The international envoys are coming to Goma to try to help solve the problem. A main aim of the diplomatic efforts is to get Kabila and Rwandan President Paul Kagame to sit down together and sort out the issues at the root of the conflict.

The peacekeepers put on an unusual show of force for Frazer and Doss' arrival Friday, with at least four tanks deployed around the city, armored cars on patrol as well as UN troops with riot shields patrolling on foot.

The cease-fire Nkunda called on Wednesday night appeared to be holding Friday.

A team from International Medical Corps trying to reach a clinic in Kibumba was stopped by a rebel guard who said he needed permission from higher-up to let them pass.
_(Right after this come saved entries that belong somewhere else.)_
Lemma clr_bits_ends r m : ends (E := E) (clr_bits r m).
Proof. ends_tac. Qed.

Lemma in_mode_ends m : ends (E := E) (in_mode m).
Proof. destruct m; cbn [in_mode]; ends_tac. Qed.

Lemma fll_checked_ends ref : ends (E := E) (fll_checked ref).
Proof. ends_tac. Qed.

Lemma in_mode_quiet m : quiet (in_mode (E := E) m).
Proof. destruct m; cbn [in_mode]; quiet_tac. Qed.

Lemma fll_checked_quiet ref : quiet (E := E) (fll_checked ref).
Proof. quiet_tac. Qed.
End Blocks.
#[export] Hint Resolve wait_for_ends tst_ends ntst_ends fld_is_ends set_bits_ends clr_bits_ends
  fll_checked_ends : ends.
#[export] Hint Resolve in_mode_quiet fll_checked_quiet : quiet.

(** ** Calls on any hardware *)
Section Calls.
Context `{L : McgLayout} {E : Type} `{H : McgHw E}.
Implicit Types d : dev E.

(** A mode guard always computes a boolean. *)
Definition answers (c : cmd (dev E) bool) : Prop := forall d, exists b d', c d = (Ret b, d').

Lemma answers_tst f : answers (tst f).
Proof. intros d. unfold tst, bind, rd. destruct (hw_tick _ _). by eexists _, _. Qed.

Lemma answers_ntst f : answers (ntst f).
Proof. intros d. destruct (answers_tst f d) as (b & d' & Hb). unfold ntst, bind. rewrite Hb. by eexists _, _. Qed.

Lemma answers_fld_is f n : answers (fld_is f n).
Proof. intros d. unfold fld_is, bind, rd. destruct (hw_tick _ _). by eexists _, _. Qed.

Lemma answers_andM c1 c2 : answers c1 -> answers c2 -> answers (andM c1 c2).
Proof.
  intros H1 H2 d. unfold andM, bind. destruct (H1 d) as ([] & d' & ->); [apply H2|].
  by eexists _, _.
Qed.
(* ===== verification/PbufSize.v ===== *)
(** * Headers and sizes: [pbuf_header], [pbuf_realloc] *)
From S2P Require Export PbufChain.

Section Header.
Context {A : Type} `{Allocator A}.
Implicit Types (h : heap A) (q : ptr) (x : pbuf) (l : list node).

(** [x] with its payload moved [k] bytes on. *)
Definition moved (k : Z) x : pbuf :=
  with_tot_len (tot_len x - k) (with_len (len x - k)
    (with_payload ((fun bo : ptr * Z => (bo.1, bo.2 + k)) <$> payload x) x)).

Lemma moved_back k x : moved (- k) (moved k x) = x.
Proof.
  destruct x as [nx [[b o]|] t l ty f r]; unfold moved, with_tot_len, with_len, with_payload; cbn;
    f_equal; try lia. do 2 f_equal. lia.
Qed.

Lemma holds_moved b x bs k : holds b x bs -> 0 <= k <= len x ->
  holds b (moved k x) (drop (Z.to_nat k) bs).
Proof.
  intros (b' & o & a & Hpl & Ha & Ho & Hl & Hr & ->) Hk.
  exists b', (o + k), a. cbn. rewrite Hpl. cbn. split_and!; [done|done|lia|lia|lia|].
  rewrite skipn_firstn_comm, drop_drop. f_equal; [lia|]. f_equal. lia.
Qed.

(** One step of the payload pointer, either way. *)
Lemma header_ok h q x k force b o :
  pb h !! q = Some x -> payload x = Some (b, o) -> k <> 0 -> - 32768 <= k <= 32767 ->
  (type x = PBUF_RAM \/ type x = PBUF_POOL) -> 0 <= len x <= tot_len x ->
  - k <= len x -> tot_len x + k <= 65535 ->
  pbuf_header_impl q k force h =
    if o - k <? 0 then (Ret 1, h)
    else (Ret 0, set_pb (<[q := moved (- k) x]> (pb h)) h).
Proof.
  intros Hx Hpl Hk Hr Ht Hl Hk1 Hk2. unfold pbuf_header_impl, func.
  rewrite (proj2 (Z.eqb_neq _ _)) by done. unfold bind at 1. rewrite (load_at h q x) by done.
  assert (Hg : negb (k <? 0) || ((if k <? 0 then u16 (- k) else u16 k) <=? len x) = true).
  { destruct (Z.ltb_spec k 0); [|done]. rewrite u16_small by lia. cbn. lia. }
  unfold bind. rewrite (LWIP_ERROR_true _ _ Hg). cbn [exit_if ret].
  assert ((type x =? PBUF_RAM) || (type x =? PBUF_POOL) = true) as -> by (destruct Ht as [-> | ->]; done).
  rewrite Hpl. destruct (o - k <? 0); [done|]. cbn [exit_if ret].
  rewrite (store_at h q x) by done. rewrite !u16_small by lia. cbn [ret].
  unfold moved. rewrite Hpl. cbn. by rewrite !Z.sub_opp_r, Z.add_opp_r.
Qed.
End Header.

(** ** [pbuf_realloc] *)
Section Realloc.
Context {A : Type} `{Allocator A}.
Context (custom : ptr -> heap A -> heap A).
Implicit Types (h : heap A) (q : ptr) (x : pbuf) (l : list node).

(** The first [n] bytes of a packet, as its nodes. *)
Fixpoint shrink l (n : Z) : list node :=
  match l with
  | [] => []
  | Node q x bs :: l =>
      if n <=? len x
      then [Node q (with_next None (with_tot_len n (with_len n x))) (take (Z.to_nat n) bs)]
      else Node q (with_tot_len n x) bs :: shrink l (n - len x)
  end.

Lemma shrink_cons q x bs l n : shrink (Node q x bs :: l) n =
  if n <=? len x
  then [Node q (with_next None (with_tot_len n (with_len n x))) (take (Z.to_nat n) bs)]
  else Node q (with_tot_len n x) bs :: shrink l (n - len x).
Proof. done. Qed.
Lemma alloc_tail_ok n : forall hd r xr c rem h,
  chain (pb h) (Some hd) (c ++ [(r, xr)]) -> sole (c ++ [(r, xr)]) ->
  (exists x, pb h !! hd = Some x /\ known_type x) -> alloc_inv h ->
  0 <= rem < 0xffff -> (Z.to_nat rem <= n)%nat ->
  exists o h', alloc_tail custom n hd r rem h = (Ret o, h') /\
    tail_done h (c ++ [(r, xr)]) r xr rem o hd h'.
Proof.
  induction n as [|n IH]; intros hd r xr c rem h Hc Hs Hhd Hi Hrem Hn.
  all: assert (Hr : pb h !! r = Some xr)
    by (eapply chain_lookup; [exact Hc|apply elem_of_app; right; left]).
  all: assert (Hnx : next xr = None) by (apply chain_suffix in Hc as [p' (_ & _ & Hc)]; exact Hc).
  all: destruct (Z.eq_dec rem 0) as [->|Hne].
  1,3: exists (Some hd), h; split; [done|]; split; [done|]; exists None, [];
    split_and!; try done; [rewrite Hr; destruct xr; cbn in *; by subst|constructor|set_solver|set_solver].
  { lia. }
  destruct (malloc_ok MEMP_PBUF_POOL (SIZEOF_STRUCT_PBUF + PBUF_POOL_BUFSIZE_ALIGNED) h Hi)
    as [(h1 & Hm & Hpb & Hbl & Hlv)|(q & h1 & Hm & Hq & Hlv & Hpb & Hbl)].
  - destruct Hhd as (x & Hx & Hk). cbn [alloc_tail].
    rewrite (proj2 (Z.ltb_lt 0 rem)) by lia. unfold bind at 1. rewrite Hm. unfold bind.
    destruct (free_sole h1 (c ++ [(r, xr)]) hd x) as [k Hf]; [by rewrite Hpb|by rewrite Hpb|done|done|].
    rewrite Hf. exists None, (release_all (c ++ [(r, xr)]) h1). split; [done|].
    split_and!.
    + intros q. rewrite (proj1 (release_all_delete _ h1 q)). by rewrite Hpb.
    + intros q. rewrite (proj2 (release_all_delete _ h1 q)). by rewrite Hbl.
    + by rewrite release_all_live, Hlv.
  - destruct (alloc_inv_fresh h q Hi Hq) as [Hq1 Hq2].
    rewrite (tail_round n hd r xr rem h q h1 Hr) by (done || lia).
    set (xq := tail_pbuf q rem). set (h2 := set_pb _ h1).
    assert (Hlq : len xq = Z.min rem 1516) by (cbn; rewrite u16_small by lia; done).
    assert (Hrq : r <> q) by congruence.
    destruct (IH hd q xq (c ++ [(r, with_next (Some q) xr)]) (rem - len xq) h2)
      as (o & h' & Ht & Hd).
    + by apply chain_snoc.
    + apply Forall_app in Hs as [Hs1 Hs2]. apply Forall_cons in Hs2 as [Hs2 _].
      apply Forall_app; split; [apply Forall_app; split; [done|]|]; (constructor; [done|constructor]).
    + destruct Hhd as (x & Hx & Hk). cbn.
      destruct (decide (hd = q)) as [->|]; [congruence|]. rewrite lookup_insert_ne by done.
      destruct (decide (hd = r)) as [->|]; [|rewrite lookup_insert_ne by done; eauto].
      rewrite lookup_insert_eq. eexists. split; [done|]. replace xr with x by congruence. exact Hk.
    + split; cbn; [|rewrite Hbl]; rewrite ?dom_insert, Hlv; destruct Hi as [Hi1 Hi2]; [|set_solver].
      assert (r ∈ live (al h)) by (apply Hi1, elem_of_dom; eauto). set_solver.
    + lia.
    + lia.
    + exists o, h'. split; [exact Ht|].
      apply (tail_done_step h h2 c r xr rem q o hd h'); (done || lia).
Qed.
Hours later, the team was still waiting.

Nearby, rebels refused to allow a group of about 20 drivers of motorbike taxis to return home to Goma.

"Those new soldiers have blocked us from returning," said driver Ruwara Nuyubuzu, referring to the rebels manning a checkpoint. "We want to go home."

In Kibumba, soldiers had looted homes and the bank, said village chief Gatambaza Kariwabo.

The United Nations has only 6,000 of its 17,000 Congo peacekeepers in the east because of unrest in other provinces. It says the force is badly overstretched, but European nations have been sharply divided over whether to send troops to Congo.

The European Union's security committee decided Friday against a possible deployment to Congo, and EU officials said the 27-member bloc will instead focus its attention on diplomatic and political means to end the conflict.